The posterior probability distribution combines the prior pdf $\mu_{\text{prior}}(m)$ over the parameter space, which encodes any knowledge or assumptions about the parameter space that we may wish to impose before the data are considered, with a likelihood pdf $\pi_{\text{like}}(\data \; | \; m)$ , which explicitly represents the probability that a given parameter $m$ might give rise to the observed data $\data \in \mathbb{R}^{n_t}$ , namely:

$\begin{align} d \mu_{\text{post}}(m | \data) \propto \pi_{\text{like}}(\data \,|\, m) \, d\mu_{\text{prior}}(m). \end{align}$

Note that infinite-dimensional analog of Bayes’s formula requires the use Radon-Nikodym derivatives instead of probability density functions.

Gaussian prior and noise

The prior

We consider a Gaussian prior with mean ${m}_{\rm prior}$ and covariance $\prcov$ , $\mu_{\rm prior} \sim \mathcal{N}({m}_{\rm prior}, \prcov)$ . The covariance is given by the discretization of the inverse of differential operator $\mathcal{A}^{-2} = (-\gamma \Delta + \delta I)^{-2}$ , where $\gamma$ , $\delta > 0$ control the correlation length and the variance of the prior operator. This choice of prior ensures that it is a trace-class operator, guaranteeing bounded pointwise variance and a well-posed infinite-dimensional Bayesian inverse problem.

The likelihood

$\data = {\bf f}(m) + {\bf e }, \;\;\; {\bf e} \sim \mathcal{N}({\bf 0}, {\bf \Gamma}_{\text{noise}} )$ $\pi_{\text like}(\data \; | \; m) = \exp \left( - \tfrac{1}{2} \parallel {\bf f}(m) - \data \parallel^{2}_{ {\bf \Gamma}_{\text{noise}}^{-1}}\right)$

Here ${\bf f}$ is the parameter-to-observable map that takes a parameter $m$ and maps it to the space observation vector $\data$ .

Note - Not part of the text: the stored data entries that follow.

(* ===== verification/ImageService.v ===== *)
(** * The image service

    The gRPC handlers [ImageServiceImpl] of [rauhad/src/server.rs] over [Images], and
    [list_images] of [rauha-oci/src/image.rs].  A pull reports its progress through a
    bounded channel that refuses a message when it is full. *)

From stdpp Require Import base gmap strings list.
From Stdlib Require Import ZArith Ascii String Lia.
From S2P Require Import Prelude.
From S2P Require Import RustStr.
From S2P Require Import RustText.
From S2P Require Import Zone.
From S2P Require Import StateError.
From S2P Require Import Shim.
From S2P Require Import BpfMaps.
From S2P Require Import Reference.
From S2P Require Import Content.
From S2P Require Import Images.
From S2P Require Import Tasks.
Open Scope string_scope.

Module ImageService.
Import Images.
Import Tasks(Status(..), to_status, to_internal_status, text_of).

(** [rauha_oci::image::ImageInfo]. *)
Record StoredImage := mkStored { si_reference : string; si_digest : string; si_layers : Z; si_size : Z }.
(** [pb::image::ImageInfo] and [pb::image::InspectImageResponse]. *)
Record ImageInfo := mkInfo { im_digest : string; im_tags : list string; im_size : Z; im_created_at : string }.
Record InspectImageResponse := mkInspected {
  in_digest : string; in_tags : list string; in_size : Z; in_config_json : string; in_layers : list string }.

(** [Path::extension] and [Path::file_stem] of a file name. *)
Definition extension (file_name : string) : option string :=
  match Str.rsplit_once "." file_name with
  | Some (EmptyString, _) | None => None
  | Some (_, ext) => Some ext
  end.
Definition file_stem (file_name : string) : string :=
  match Str.rsplit_once "." file_name with
  | Some (EmptyString, _) | None => file_name
  | Some (stem, _) => stem
  end.

Section Service.
Context {HB : BpfHost} `{Sha : Sha256} `{Json : OciJson} {N : Type} `{Net : Http N}.
Context (root target_arch : string).
Notation World := (Images.World (N := N)).

(** ** The images of the store *)

Definition manifests_dir : string := Content.manifests_dir (content_root root).

(** The names of the files in the directory, in any order. *)
Definition names_in (dir : string) (files : gmap string string) : list string :=
  omap (fun kv => match Str.strip_prefix (dir ++ "/") (fst kv) with
                  | Some name => if Str.contains_char "/" name then None else Some name
                  | None => None
                  end) (map_to_list files).
(** The directory is there since the store was opened; looking at it can still fail. *)
Definition dir_exists : Content.M bool :=
  do f <- Content.next_fault; ret (match f with Content.Fine => true | _ => false end).
Definition read_dir (dir : string) : Content.M (list string) :=
  do f <- Content.next_fault;
  match f with
  | Content.Fine => gets (fun d => names_in dir (Content.files d))
  | Content.Refused e | Content.Torn _ e => fail e
  end.

(** The sum of the sizes is unchecked. *)
Definition layers_and_size (digest_str : string) : StateError.M World RauhaError (Z * Z) :=
  match Content.parse digest_str with
  | None => ret (0, 0)%Z
  | Some digest =>
      do data <- attempt (on_disk (Content.get_blob (content_root root) digest) (fun e => ContentError e));
      ret (match data with
           | Err _ => (0, 0)%Z
           | Ok data =>
               match manifest_of_json data with
               | Ok m => (Z.of_nat (List.length (layers m)), wrap 64 (foldr (fun l s => size l + s)%Z 0%Z (layers m)))
               | Err _ => (0, 0)%Z
               end
           end)
  end.

Fixpoint list_entries (file_names : list string) : StateError.M World RauhaError (list StoredImage) :=
  match file_names with
  | [] => ret []
  | name :: rest =>
      if bool_decide (extension name = Some "json") then
        do text <- attempt (on_disk (Content.read (Shim.join_path manifests_dir name)) (fun e => ContentError e));
        let digest_str := Str.trim (match text with Ok t => t | Err _ => "" end) in
        do (layers, size) <- layers_and_size digest_str;
        do images <- list_entries rest;
        ret (mkStored (file_stem name) digest_str layers size :: images)
      else list_entries rest
  end.

Definition list_images : StateError.M World RauhaError (list StoredImage) :=
  do there <- on_disk dir_exists (fun e => ContentError e);
  if there : bool then
    do entries <- on_disk (read_dir manifests_dir) (fun e => ContentError ("failed to read manifests dir: " ++ e));
    list_entries entries
  else ret [].

(** ** Handlers *)

Notation M := (StateError.M World Status).
Definition svc {A} (c : StateError.M World RauhaError A) : M A := fun w => let '(r, w') := c w in (map_err to_status r, w').

(** [try_send] on the channel: whether it takes each message, which it does not when the
    client lags or is gone. *)
Fixpoint taken (room : list bool) (ps : list PullProgress) : list PullProgress :=
  match ps with
  | [] => []
  | p :: ps => (if match room with b :: _ => b | [] => true end then [p] else []) ++ taken (tail room) ps
  end.

(** The stream of a pull. *)
Definition pull_stream (room : list bool) (reference : string) (w : World) : list (result PullProgress Status) * World :=
  let '(r, w') := Images.pull root target_arch reference w in
  ((map Ok (taken room (drop (List.length (progress w)) (progress w'))) ++
   match r with Ok _ => [] | Err e => [Err (to_internal_status (text_of e))] end)%list, w').

Definition list_service : M (list ImageInfo) :=
  do images <- svc list_images;
  ret (map (fun i => mkInfo (si_digest i) [si_reference i] (si_size i) "") images).

Definition remove (reference : string) : M unit := svc (Images.remove_image root reference).

Definition inspect_service (reference : string) : M InspectImageResponse :=
  do i <- svc (Images.inspect_full root reference);
  ret (mkInspected (ii_digest i) [reference] (ii_size i) (ii_config_json i) (ii_layers i)).

(** ** What a pull tells *)

(** Progress is only ever added, and none of it is the last. *)
Definition adds (w w' : World) : Prop :=
  exists ps, progress w' = (progress w ++ ps)%list /\ Forall (fun p => Images.done p = false) ps.

#[local] Instance adds_preorder : PreOrder adds.
Proof.
  split; [intros w; exists []; by rewrite app_nil_r|].
  intros w1 w2 w3 (p & E1 & F1) (q & E2 & F2). exists (p ++ q)%list. rewrite E2, E1, app_assoc. split; [done|by apply Forall_app].
Qed.

Lemma adds_same {A} (c : StateError.M World RauhaError A) : (forall w, progress (snd (c w)) = progress w) -> keeps adds c.
Proof.
  intros Hc w. unfold wp. specialize (Hc w). destruct (c w) as [r w']; simpl in *. exists []. by rewrite app_nil_r.
Qed.

Lemma adds_disk {A} (c : StateError.M Content.Disk string A) err : keeps adds (on_disk c err).
Proof. apply adds_same. intros w. unfold on_disk. by destruct (c (disk w)). Qed.
Lemma adds_net {A} (f : N -> result A string * N) err : keeps adds (on_net f err).
Proof. apply adds_same. intros w. unfold on_net. by destruct (f (net w)). Qed.
Lemma adds_progress p : Images.done p = false -> keeps adds (on_progress p).
Proof. intros Hp w. unfold on_progress. wp_step. exists [p]. split; [done|by constructor]. Qed.
Lemma adds_pct p : keeps adds (set_pct p).
Proof. by apply adds_same. Qed.
Lemma adds_cache a b t : keeps adds (cache_token a b t).
Proof. by apply adds_same. Qed.
#[local] Hint Resolve adds_disk adds_net adds_progress adds_pct adds_cache : keeps.

Ltac adds_auto := repeat first [solve [eauto 3 with keeps] | keeps_step | case_match].

Lemma adds_send attempts req reference : keeps adds (send_attempts attempts req reference).
Proof.
  induction attempts as [|a rest IH]; [apply keeps_fail; apply _|]. cbn [send_attempts].
  apply keeps_bind; [apply _|apply adds_net|]. intros resp. case_match; [apply keeps_ret; apply _|].
  apply keeps_bind; [apply _|apply adds_net|auto].
Qed.
#[local] Hint Resolve adds_send : keeps.

Lemma adds_auth url a b accept : keeps adds (with_auth url a b accept).
Proof. unfold with_auth, get_cached_token, send_with_rate_limit, fetch_token, http_error. adds_auto. Qed.
#[local] Hint Resolve adds_auth : keeps.

Lemma adds_manifest r : keeps adds (pull_manifest root target_arch r).
Proof. unfold pull_manifest, authenticated_get, put_manifest. adds_auto. Qed.

Lemma adds_download dg (on_chunk : Z -> Z -> StateError.M World RauhaError unit) total cs : forall n body,
  (forall a b, keeps adds (on_chunk a b)) -> keeps adds (download dg on_chunk total n body cs).
Proof.
  induction cs as [|[c|e] cs IH]; intros n body Hc; cbn [download]; [apply keeps_ret; apply _| |apply keeps_fail; apply _].
  apply keeps_bind; [apply _|apply Hc|]. intros _. by apply IH.
Qed.

Lemma adds_blob a b dg (on_chunk : Z -> Z -> StateError.M World RauhaError unit) :
  (forall a b, keeps adds (on_chunk a b)) -> keeps adds (pull_blob root a b dg on_chunk).
Proof.
  intros Hc. unfold pull_blob, authenticated_get_response.
  repeat first [solve [eauto 3 with keeps] | apply adds_download; exact Hc | keeps_step | case_match].
Qed.

Lemma adds_layers s r count ls : forall i, keeps adds (pull_layers root s r count i ls).
Proof.
  induction ls as [|l ls IH]; intros i; cbn [pull_layers]; [apply keeps_ret; apply _|].
  apply keeps_bind; [apply _|apply keeps_or_fail; apply _|]. intros dg.
  apply keeps_bind; [apply _|by apply adds_progress|]. intros _.
  apply keeps_bind; [apply _|apply adds_pct|]. intros _.
  apply keeps_bind; [apply _|apply adds_blob; intros; unfold report_layer; adds_auto|]. intros _. apply IH.
Qed.

Lemma adds_present entries : keeps adds (all_present root entries).
Proof. induction entries as [|e rest IH]; cbn [all_present]; adds_auto. Qed.
#[local] Hint Resolve adds_present adds_manifest adds_layers : keeps.

Lemma adds_cached c : keeps adds (cached_manifest root c).
Proof. unfold cached_manifest, manifest_blobs_present. adds_auto. Qed.

(** A computation that ends, when it succeeds, with the one message that says so. *)
Definition ends {A} (c : StateError.M World RauhaError A) : Prop := forall w,
  wp c (fun r w' => match r with
                    | Err _ => adds w w'
                    | Ok _ => exists w1 p, adds w w1 /\ progress w' = (progress w1 ++ [p])%list /\ Images.done p = true
                    end) w.

Lemma ends_bind {A B} (c : StateError.M World RauhaError A) (k : A -> StateError.M World RauhaError B) :
  keeps adds c -> (forall a, ends (k a)) -> ends (bind c k).
Proof.
  intros Hc Hk w. apply wp_bind. eapply wp_mono; [apply Hc|]. intros [a|e] w1 H1; [|done].
  eapply wp_mono; [apply Hk|]. intros [b|e] w2; [|by etransitivity].
  intros (w3 & p & H2 & E & Hp). exists w3, p. split; [by etransitivity|done].
Qed.
Lemma ends_told {A} text (a : A) : ends (do _ <- told text true; ret a).
Proof. intros w. unfold told, on_progress. wp_step. wp_step. wp_step. eexists w, _. split; [reflexivity|]. done. Qed.
Lemma ends_fail {A} e : ends (A := A) (fail e).
Proof. intros w. wp_step. reflexivity. Qed.

Lemma pull_ends s : ends (Images.pull root target_arch s).
Proof.
  unfold Images.pull, pull_blobs.
  apply ends_bind; [apply keeps_of_result; apply _|]. intros r. apply ends_bind; [apply adds_cached|]. intros cached.
  assert (H : forall t, keeps adds (told (N := N) t false)) by (intros t; by apply adds_progress).
  repeat first
    [ apply ends_told | apply ends_fail
    | apply ends_bind; [first [apply H|apply adds_layers|apply adds_blob; intros; apply keeps_ret; apply _|solve [adds_auto]]|intros ?]
    | case_match ].
Qed.

Lemma taken_all ps : taken [] ps = ps.
Proof. induction ps as [|p ps IH]; [done|]. cbn. by rewrite IH. Qed.

(** The stream of a pull, to a client whose channel takes every message, ends with the
    one message that tells how the pull went: reports none of which claims to be the
    last, and then one that says the pull is done exactly when the pull succeeded, or
    the pull's error. *)
Theorem pull_stream_tells_the_outcome s w :
  exists ps, Forall (fun p => Images.done p = false) ps /\
    match fst (Images.pull root target_arch s w) with
    | Ok _ => exists p, Images.done p = true /\ fst (pull_stream [] s w) = (map Ok ps ++ [Ok p])%list
    | Err e => fst (pull_stream [] s w) = (map Ok ps ++ [Err (to_internal_status (text_of e))])%list
    end.
Proof.
  pose proof (pull_ends s w) as H. unfold wp, pull_stream in *. destruct (Images.pull root target_arch s w) as [[m|e] w']; cbn [fst snd] in *.
  - destruct H as (w1 & p & (ps & E1 & F) & E2 & Hp). exists ps. split; [done|]. exists p. split; [done|].
    rewrite E2, E1, taken_all, <- app_assoc, drop_app_length, app_nil_r, map_app. done.
  - destruct H as (ps & E1 & F). exists ps. split; [done|]. by rewrite E1, taken_all, drop_app_length.
Qed.

End Service.

(** ** What clients meet *)

Module Demo.
Import Images.Demo.
#[local] Existing Instance MapManager.ideal_host.
#[local] Existing Instance Images.Demo.sha.
#[local] Existing Instance Images.Demo.json.
#[local] Existing Instance Images.Demo.http.

Definition root : string := "/var/lib/rauha".
Definition tagged : string := "docker.io/library/alpine:3".
Definition held := snd (Images.pull root "x86_64" tagged (Images.start [] answers)).
Definition listed : list ImageInfo := match fst (list_service root held) with Ok l => l | Err _ => [] end.

(** The name an image is listed under is its file's, which is another reference: removing
    the image by it reports success and removes nothing. *)
Example listed_name_removes_nothing :
  map im_tags listed = [["registry-1.docker.io_library_alpine_3"]] /\
  fst (remove root "registry-1.docker.io_library_alpine_3" held) = Ok tt /\
  fst (list_service root (snd (remove root "registry-1.docker.io_library_alpine_3" held))) = Ok listed /\
  fst (list_service root (snd (remove root tagged held))) = Ok [].
Proof. split_and!; vm_compute; reflexivity. Qed.

(** A client that does not keep up with a pull that succeeds is never told it is done. *)
Example slow_client_is_not_told :
  forallb (fun m => match m with Ok p => negb (Images.done p) | Err _ => false end)
    (fst (pull_stream root "x86_64" (replicate 3 true ++ replicate 5 false) tagged (Images.start [] answers))) = true /\
  is_ok (fst (Images.pull root "x86_64" tagged (Images.start [] answers))) = true.
Proof. split; vm_compute; reflexivity. Qed.

End Demo.
End ImageService.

In this application, ${\bf f}$ consists in the composition of a PDE solve (to compute the state $u$ ) and a pointwise observation of the state $u$ to extract the observation vector $\data$ .

The posterior

$d\mu_{\text{post}}(m \; | \; \data) \propto \exp \left( - \tfrac{1}{2} \parallel {\bf f}(m) - \data \parallel^{2}_{ {\bf \Gamma}_{\text{noise}}^{-1}} \! - \tfrac{1}{2}\parallel m - m_{\rm prior} \parallel^{2}_{\prcov^{-1}} \right)$

The Laplace approximation to the posterior: $\nu \sim \mathcal{N}({\map},\bf \postcov)$

The mean of the Laplace approximation posterior distribution, ${\map}$ , is the parameter maximizing the posterior, and is known as the maximum a posteriori (MAP) point. It can be found by minimizing the negative log of the posterior, which amounts to solving a deterministic inverse problem) with appropriately weighted norms,

$\map := \underset{m}{\arg \min} \; \mathcal{J}(m) \;:=\; \Big( \frac{1}{2} \| {\bf f}(m) - \data \|^2_{ {\bf \Gamma}_{\text{noise}}^{-1}} +\frac{1}{2} \| m -m_{\rm prior} \|^2_{\prcov^{-1}} \Big).$

The posterior covariance matrix is then given by the inverse of the Hessian matrix of $\mathcal{J}$ at $\map$ , namely

$\postcov = \left(\Hmisfit(\map) + \prcov^{-1} \right)^{-1},$

provided that $\Hmisfit(\map)$ is positive definite.

The generalized eigenvalue problem

$\def\matHmis{ {\H}_{\rm misfit}} \def\Gpost{\boldsymbol{\Gamma}_{\rm post} } \def\Gprior{ \boldsymbol{\Gamma}_{\rm prior} }$

In what follows we denote with $\matHmis, \Gpost, \Gprior \in \mathbb{R}^{n\times n}$ the matrices stemming from the discretization of the operators $\Hmisfit(\map)$ , $\postcov$ , $\prcov$ with respect to the unweighted Euclidean inner product. Then we considered the symmetric generalized eigenvalue problem

$\matHmis {\matrix V} = \Gprior^{-1} {\matrix V} {\matrix \Lambda},$

where ${\matrix \Lambda} = \diag(\lambda_i) \in \mathbb{R}^{n\times n}$ contains the generalized eigenvalues and the columns of ${\matrix V}\in \mathbb R^{n\times n}$ the generalized eigenvectors such that ${\matrix V}^T \Gprior^{-1} {\matrix V} = {\matrix I}$ .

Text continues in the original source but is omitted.